My life has changed drastically. My husband and I both say our new marriage started February 13th, 2007. He was then, and is now, a different person. We had to figure out how to be married again to each other as new people. It has been good because our love is stronger than before. It has also been very difficult because this is not what I pictured for my future. I have moments of self-pity and sometimes wish it could be the way it was. Those moments are fleeting, and I know I have so much to look forward to.

  1. What do you miss the most from pre-brain-injury life?

I miss my husband’s going to work every day. I miss his doing projects around the house. I miss his being able to be the protector and the provider that he once was. I miss being a stay-at-home mom and spending one-on-one time with the children (even though most are grown now).

  1. What do you enjoy most in post-brain-injury life?

My husband and I get to spend more time together. My husband is more loving than before. Before injury, he worked a lot and was not home as often.

  1. What do you like least about brain injury?

I miss having more financial freedom. I sometimes don’t like having to do everything, including all the paperwork that goes into maintaining a home. I have to organize all of my husband’s doctor appointments, medications, and dealings with SSDI (Social Security disability insurance). It can get so overwhelming sometimes that I just want to cry.

  1. Has anything helped you to accept your survivor’s brain injury?

Accepting the reality of my husband’s condition has helped. It is what it is. There is nothing I can do to change what happened to my husband. I decided I can either wallow in self-pity or pick up my feet and move forward. I have also read many books on brain injuries and educated myself through this journey. The one thing I wish for is a brain injury support group for caregivers.
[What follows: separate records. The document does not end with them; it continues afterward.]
(** * Query tracker: the bounded request log of [main.py]

    A shallow embedding of the FastAPI application of [main.py]: the
    JSON document [data/queries.json] and the three functions that touch
    it ([load_queries], [save_query], [clear_queries]), the capture code
    of the middleware [log_queries] and of the handler
    [track_query_post], and the routing table that ties them together.

    Python values are the values the [json] module exchanges, plus
    [bytes]; functions that can raise live in a state-and-exception
    monad over a [World] that holds the document and the sources of
    identifiers and timestamps. *)

From Stdlib Require Import String Ascii.
From Stdlib Require Import List Bool Arith NArith ZArith Lia.
Import ListNotations.

Local Open Scope list_scope.
Set Warnings "-register-all".


(** ** Text and bytes *)

(** A Python [str] is a sequence of Unicode code points. *)
Definition text := list N.

Definition u (s : string) : text :=
  map N_of_ascii (list_ascii_of_string s).

Coercion u : string >-> text.

(** [a == b] on strings. *)
Fixpoint text_eqb (a b : text) : bool :=
  match a, b with
  | [], [] => true
  | x :: a', y :: b' => (x =? y)%N && text_eqb a' b'
  | _, _ => false
  end.

(** A Python [bytes] object: octets as numbers below 256. *)
Definition bytes := list N.

(** ** Python values *)

(** What [json.load] and [request.json()] return, and what the handlers
    build from it.  A [float] is carried by its literal.  [VBytes] is the
    one kind of object in [main.py] that [json] cannot serialise. *)
Inductive value : Type :=
| VNone
| VBool (b : bool)
| VInt (z : Z)
| VFloat (literal : text)
| VStr (s : text)
| VList (items : list value)
| VDict (entries : list (text * value))
| VBytes (b : bytes).

(** Induction that reaches inside lists and dictionaries. *)
Section ValueInd.
Variable P : value -> Prop.
Hypothesis HNone : P VNone.
Hypothesis HBool : forall b, P (VBool b).
Hypothesis HInt : forall z, P (VInt z).
Hypothesis HFloat : forall l, P (VFloat l).
Hypothesis HStr : forall s, P (VStr s).
Hypothesis HList : forall items, Forall P items -> P (VList items).
Hypothesis HDict :
  forall entries, Forall (fun kv => P (snd kv)) entries -> P (VDict entries).
Hypothesis HBytes : forall b, P (VBytes b).

Fixpoint value_rect_nested (v : value) : P v :=
  match v with
  | VNone => HNone
  | VBool b => HBool b
  | VInt z => HInt z
  | VFloat l => HFloat l
  | VStr s => HStr s
  | VList items =>
      HList items
        ((fix go (l : list value) : Forall P l :=
            match l with
            | [] => Forall_nil _
            | x :: r => Forall_cons x (value_rect_nested x) (go r)
            end) items)
  | VDict entries =>
      HDict entries
        ((fix go (l : list (text * value)) : Forall (fun kv => P (snd kv)) l :=
            match l with
            | [] => Forall_nil _
            | kv :: r =>
                Forall_cons (P := fun kv => P (snd kv)) kv
                  (value_rect_nested (snd kv)) (go r)
            end) entries)
  | VBytes b => HBytes b
  end.
End ValueInd.

(** The empty dictionary [{}] and the empty list [[]]. *)
Definition empty_dict : value := VDict [].
Definition empty_list : value := VList [].

(** [dict(m)] for a mapping whose values are strings. *)
Definition str_dict (m : list (text * text)) : value :=
  VDict (map (fun kv => (fst kv, VStr (snd kv))) m).

(** ** Exceptions and outcomes *)

Inductive exn : Type :=
| JSONDecodeError
| FileNotFoundError
| PermissionError
| UnicodeDecodeError
| AttributeError
| TypeError
| HTTPException.

Definition exn_eqb (a b : exn) : bool :=
  match a, b with
  | JSONDecodeError, JSONDecodeError
  | FileNotFoundError, FileNotFoundError
  | PermissionError, PermissionError
  | UnicodeDecodeError, UnicodeDecodeError
  | AttributeError, AttributeError
  | TypeError, TypeError
  | HTTPException, HTTPException => true
  | _, _ => false
  end.

Inductive outcome (A : Type) : Type :=
| Ok (a : A)
| Raise (e : exn).

Arguments Ok {A} a.
Arguments Raise {A} e.

(** ** The persisted document *)

(** What the file holds, seen through [json.load]. *)
Inductive content : Type :=
| Undecodable            (* octets that are not text: reading raises UnicodeDecodeError *)
| Malformed              (* text that is not JSON: json.load raises JSONDecodeError *)
| Document (v : value).  (* the serialisation of [v] *)

(** The resource at [DATA_FILE]. *)
Inductive file : Type :=
| Missing                (* os.path.exists is False *)
| Locked                 (* it exists, but open() is refused (permissions, a directory) *)
| Stored (c : content).

(** ** The world *)

Record World : Type := mkWorld {
  disk : file;                 (* data/queries.json *)
  uuid_source : nat -> text;   (* the n-th result of str(uuid.uuid4()) *)
  uuid_count : nat;
  clock : nat -> text;         (* the n-th result of datetime.now().isoformat() *)
  clock_count : nat
}.

Definition with_disk (w : World) (f : file) : World :=
  mkWorld f (uuid_source w) (uuid_count w) (clock w) (clock_count w).

(** ** The monad of handlers: state and exceptions *)

Definition M (A : Type) : Type := World -> outcome A * World.

Definition ret {A} (a : A) : M A := fun w => (Ok a, w).

Definition raise {A} (e : exn) : M A := fun w => (Raise e, w).

Definition bind {A B} (m : M A) (k : A -> M B) : M B :=
  fun w =>
    match m w with
    | (Ok a, w') => k a w'
    | (Raise e, w') => (Raise e, w')
    end.

Notation "x <- m ;; k" := (bind m (fun x => k))
  (at level 61, m at next level, right associativity).
Notation "m ;;; k" := (bind m (fun _ => k))
  (at level 61, right associativity).

(** [try: m  except (classes): handler]. *)
Definition try_except {A} (m : M A) (classes : list exn) (handler : M A) : M A :=
  fun w =>
    match m w with
    | (Ok a, w') => (Ok a, w')
    | (Raise e, w') =>
        if existsb (exn_eqb e) classes then handler w' else (Raise e, w')
    end.

(** [try: m  except: handler], the bare clause that catches everything. *)
Definition try_except_all {A} (m : M A) (handler : M A) : M A :=
  fun w =>
    match m w with
    | (Ok a, w') => (Ok a, w')
    | (Raise _, w') => handler w'
    end.

Definition lift {A} (o : outcome A) : M A := fun w => (o, w).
I know I am not alone.

17. Has your survivor’s injury affected your home life and relationships and, if so, how?

Yes. I have become the main parent and disciplinarian, as my husband cannot parent without getting overwhelmed and angry. He has improved, but the children, even as adults, come to me for advice.

  1. Has your social life been altered or changed and, if so, how?

We both had close friends before my husband’s brain injury. We would go out and socialize and have people over often. Now we still have friends, but we rarely have anyone over to our house. We go out with family once in a while, and my husband has a few friends that will invite him to lunch once a month. It sometimes happens that my husband will not make the most appropriate comment.

  1. What are your plans? What do you expect/hope to be doing ten years from now?

I am a grandparent now, which brings a new set of challenges. My plans are to continue my education. I am in school to become an ASL (American Sign Language) interpreter for the deaf. I had to go back to work to increase our income just so we could pay the bills. I would love to travel some, but I am not sure if that will ever become a reality, as I have to work full-time.

  1. What advice would you offer other caregivers of brain-injury survivors? Do you have any other comments that you would like to add?

Roxanne Greene – Caregiver

Even though your life has changed, remember you are stronger than you realize. I look back and think of how much I have accomplished and learned about myself during this time. I am not sure I would have gone back to school if my husband had not become ill. Caregivers have been giving a gift that most people never get to experience. We get to see miracles every day as our loved ones fight to improve their lives. It’s a humbling thing to be a part of such a journey.